Evolução do interior ao longo dos anos e facelift

Nos primeiros anos (2012–2014) o isolamento acústico era básico, instrumentos analógicos e telas de 5–7 polegadas. Cores predominantes preto ou bege, sem detalhes premium. O facelift de 2015 trouxe melhorias perceptíveis: console central redesenhado com tela de 8 polegadas, gráficos atualizados no painel, isolamento acústico reforçado (mantas extras em portas e assoalho), alavanca de câmbio tipo joystick em algumas versões. Materiais melhoraram — plásticos mais macios e mais cromados.

Entre 2016 e 2018 surgiram Apple CarPlay e Android Auto (nas topo), além de novas cores de estofamento (cinza, marrom). No mercado de seminovos, as unidades pré-facelift são mais baratas, mas mais simples; as pós-facelift oferecem mais tecnologia e conforto, sendo mais valorizadas e com melhor liquidez no Brasil, onde a multimídia atualizada faz diferença.

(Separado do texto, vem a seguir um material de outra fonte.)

(* ===== verification/GoStrconv.v ===== *)
(** * The Go [strconv] and [unicode/utf8] functions ragota uses

    Decimal integers ([strconv.Itoa] is in [GoStrings]) and the count of the
    runes of a string, which are the units SQL counts characters in. *)

From S2P Require Import Prelude GoStrings.
From stdpp Require Import pretty.
From Stdlib Require Import Strings.Ascii.

Local Open Scope Z_scope.

(** ** [strconv.ParseInt s 10 64] *)

Definition digit_value (c : ascii) : Z := Z.of_nat (nat_of_ascii c) - 48.

(** The value of a run of digits read after [acc], [None] on anything else. *)
Fixpoint read_digits (acc : Z) (s : string) : option Z :=
  match s with
  | "" => Some acc
  | String c r => if is_digit_byte c then read_digits (10 * acc + digit_value c) r else None
  end.

Definition in_int64 (z : Z) : bool := (- 2 ^ 63 <=? z) && (z <? 2 ^ 63).

(** Sums of 64-bit integers wrap around. *)
Definition wrap_int64 (z : Z) : Z := (z + 2 ^ 63) mod 2 ^ 64 - 2 ^ 63.

Lemma wrap_int64_id z : in_int64 z = true → wrap_int64 z = z.
Proof.
  unfold in_int64, wrap_int64. intros [H1%Z.leb_le H2%Z.ltb_lt]%andb_true_iff.
  rewrite Z.mod_small by lia. lia.
Qed.

Lemma wrap_int64_range z : in_int64 (wrap_int64 z) = true.
Proof.
  unfold in_int64, wrap_int64. pose proof (Z.mod_pos_bound (z + 2 ^ 63) (2 ^ 64) ltac:(lia)).
  apply andb_true_iff. rewrite Z.leb_le, Z.ltb_lt. lia.
Qed.

(** The error of a malformed or out-of-range number is [None]. *)
Definition ParseInt64 (s : string) : option Z :=
  let '(neg, digits) :=
    match s with
    | String c r =>
        if Ascii.eqb c "+" then (false, r)
        else if Ascii.eqb c "-" then (true, r)
        else (false, s)
    | "" => (false, s)
    end in
  match digits with
  | "" => None
  | _ =>
      match read_digits 0 digits with
      | Some n => let z := if neg : bool then - n else n in if in_int64 z then Some z else None
      | None => None
      end
  end.

(** ** Printing and parsing back *)

Lemma read_digits_app a b acc :
  read_digits acc (a +:+ b) = read_digits acc a ≫= λ n, read_digits n b.
Proof. revert acc. induction a as [|c a IH]; intros acc; [done |]. simpl. by case_if. Qed.

Lemma read_digit (x : N) acc :
  (x < 10)%N → read_digits acc (String (pretty_N_char x) "") = Some (10 * acc + Z.of_N x).
Proof.
  intros Hx. assert (∃ n, x = N.of_nat n ∧ (n < 10)%nat) as (n & -> & Hn)
    by (exists (N.to_nat x); lia).
  do 10 (destruct n as [|n]; [cbn; f_equal; lia |]). lia.
Qed.

Lemma str_app_cons_assoc c (s : string) : String c s = String c "" +:+ s.
Proof. done. Qed.

Lemma read_digits_pretty (x : N) s acc :
  ∃ k : nat, read_digits acc (pretty_N_go x s) = read_digits (acc * 10 ^ Z.of_nat k + Z.of_N x) s.
Proof.
  revert s acc. induction (N.lt_wf_0 x) as [x _ IH]. intros s acc.
  destruct (decide (0 < x)%N) as [Hx|Hx].
  - rewrite pretty_N_go_step by done.
    destruct (IH (x `div` 10)%N ltac:(apply N.div_lt; lia)
                 (String (pretty_N_char (x `mod` 10)) s) acc) as [k Hk].
    exists (S k). rewrite Hk, str_app_cons_assoc, read_digits_app, read_digit
      by (apply N.mod_lt; lia). simpl. f_equal.
    rewrite Nat2Z.inj_succ, Z.pow_succ_r by lia.
    pose proof (N.div_mod x 10 ltac:(lia)) as E. rewrite E at 3.
    rewrite N2Z.inj_add, N2Z.inj_mul. lia.
  - exists 0%nat. rewrite pretty_N_go_0 || (assert (x = 0%N) as -> by lia; rewrite pretty_N_go_0).
    f_equal. lia.
Qed.

Lemma read_digits_pos (p : positive) : read_digits 0 (pretty (N.pos p)) = Some (Z.pos p).
Proof.
  unfold pretty, pretty_N. rewrite decide_False by done.
  by destruct (read_digits_pretty (N.pos p) "" 0) as [k ->].
Qed.

Lemma ParseInt64_digits s n :
  read_digits 0 s = Some n → s ≠ "" → in_int64 n = true → ParseInt64 s = Some n.
Proof.
  destruct s as [|c r]; intros H Hs Hn; [done |]. unfold ParseInt64.
  assert (is_digit_byte c = true) as Hc by (simpl in H; by case_match).
  destruct (Ascii.eqb_spec c "+"%char) as [->|_]; [done |].
  destruct (Ascii.eqb_spec c "-"%char) as [->|_]; [done |].
  cbv beta iota zeta. by rewrite H, Hn.
Qed.

(** A number printed by [strconv.Itoa] reads back, whatever its sign. *)
Lemma ParseInt64_Itoa z : in_int64 z = true → ParseInt64 (Itoa z) = Some z.
Proof.
  destruct z as [|p|p]; intros Hz; [done | |].
  - pose proof (read_digits_pos p) as H. apply ParseInt64_digits; [done | | done].
    intros E. change (pretty (N.pos p) = "") in E. rewrite E in H. done.
  - pose proof (read_digits_pos p) as H. unfold Itoa.
    change (pretty (Z.neg p)) with (String "-" (pretty (N.pos p))). unfold ParseInt64.
    destruct (pretty (N.pos p)) as [|c r] eqn:E; [done |].
    change (Ascii.eqb "-" "+") with false. change (Ascii.eqb "-" "-") with true.
    cbv beta iota zeta. rewrite H.
    change (- Z.pos p) with (Z.neg p). by rewrite Hz.
Qed.

(** ** [utf8.RuneCountInString] *)



(** How many bytes after the first one belong to the rune a byte opens, and the
    range its second byte is in; an invalid byte is a rune of its own. *)
Definition rune_tail (c : ascii) : nat * (ascii * ascii) :=
  let n := nat_of_ascii c in
  (if n <? 194 then (O, ("128"%char, "191"%char))
  else if n <? 224 then (1, ("128"%char, "191"%char))
  else if n =? 224 then (2, ("160"%char, "191"%char))
  else if n =? 237 then (2, ("128"%char, "159"%char))
  else if n <? 240 then (2, ("128"%char, "191"%char))
  else if n =? 240 then (3, ("144"%char, "191"%char))
  else if n <? 244 then (3, ("128"%char, "191"%char))
  else if n =? 244 then (3, ("128"%char, "143"%char))
  else (O, ("128"%char, "191"%char)))%nat.

(** Are the next [k] bytes of [s] the tail of a rune whose second byte is in
    the given range? *)
Fixpoint tail_ok (k : nat) (range : ascii * ascii) (s : string) : bool :=
  match k, s with
  | O, _ => true
  | S k', String c r => byte_in (fst range) (snd range) c && tail_ok k' ("128"%char, "191"%char) r
  | S _, "" => false
  end.

(** [skip] counts the bytes left of the rune being read. *)
Fixpoint rune_count (skip : nat) (s : string) : nat :=
  match s with
  | "" => O
  | String c r =>
      match skip with
      | S k => rune_count k r
      | O =>
          let '(k, range) := rune_tail c in
          S (rune_count (if tail_ok k range r then k else O) r)
      end
  end.
Definition RuneCountInString : string → nat := rune_count O.

(** [strings.ReplaceAll s c t] for a one-byte [c]. *)
Fixpoint ReplaceByte (c : ascii) (t s : string) : string :=
  match s with
  | "" => ""
  | String d r => (if Ascii.eqb c d then t else String d "") +:+ ReplaceByte c t r
  end.

Example RuneCountInString_runes :
  RuneCountInString "order" = 5%nat ∧ RuneCountInString "日本é" = 3%nat.
Proof. done. Qed.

Perguntas frequentes e defeitos comuns do interior

Uma característica do habitáculo do Santa Fe III é a tendência a rangidos nos plásticos em pisos irregulares — mais evidente nos modelos pré-facelift. Desgaste: tecido dos bancos começa a pelar após cerca de 60.000 km, couro trinca com calor intenso. Pontos fracos: volante (descasca o revestimento), apoios de braço e painéis de portas (arranhões). Ruídos de suspensão invadem mais nos modelos iniciais, melhorados após 2015.

Espaço traseiro bom para adultos, mas terceira fileira nas versões longas continua apertada para pessoas grandes. Visibilidade média por causa das colunas grossas, mas câmeras ajudam. Manutenção: interiores claros sujam rápido, plásticos precisam de limpeza periódica. No clima brasileiro (poeira, umidade, calor) o desgaste das soleiras acelera e pode afetar o habitáculo. Nos seminovos aparecem unidades com odores anteriores ou danos causados por crianças/animais.

Conclusões e relevância atual do interior

Em 2026, o interior do Santa Fe DM parece datado frente aos modelos atuais (painel analógico, telas menores), mas continua muito prático para uso familiar. As melhores opções custo-benefício-equipamento no mercado brasileiro de seminovos são as equivalentes a High-Tech ou Premium pós-facelift (2016–2018), com couro, ventilação e multimídia atualizada em faixa aproximada de R$ 110.000–R$ 160.000 dependendo do estado e quilometragem.

Na hora de comprar um usado, preste atenção ao estado do habitáculo: ausência de trincas no couro, funcionamento da multimídia (telas podem queimar), desgaste no volante/bancos, odores e limpeza geral. Teste o isolamento acústico rodando, rebatimento dos bancos e todos os opcionais (teto panorâmico pode infiltrar com o tempo). No geral, segue competitivo em orçamentos até R$ 180.000 para quem busca confiabilidade sem exageros.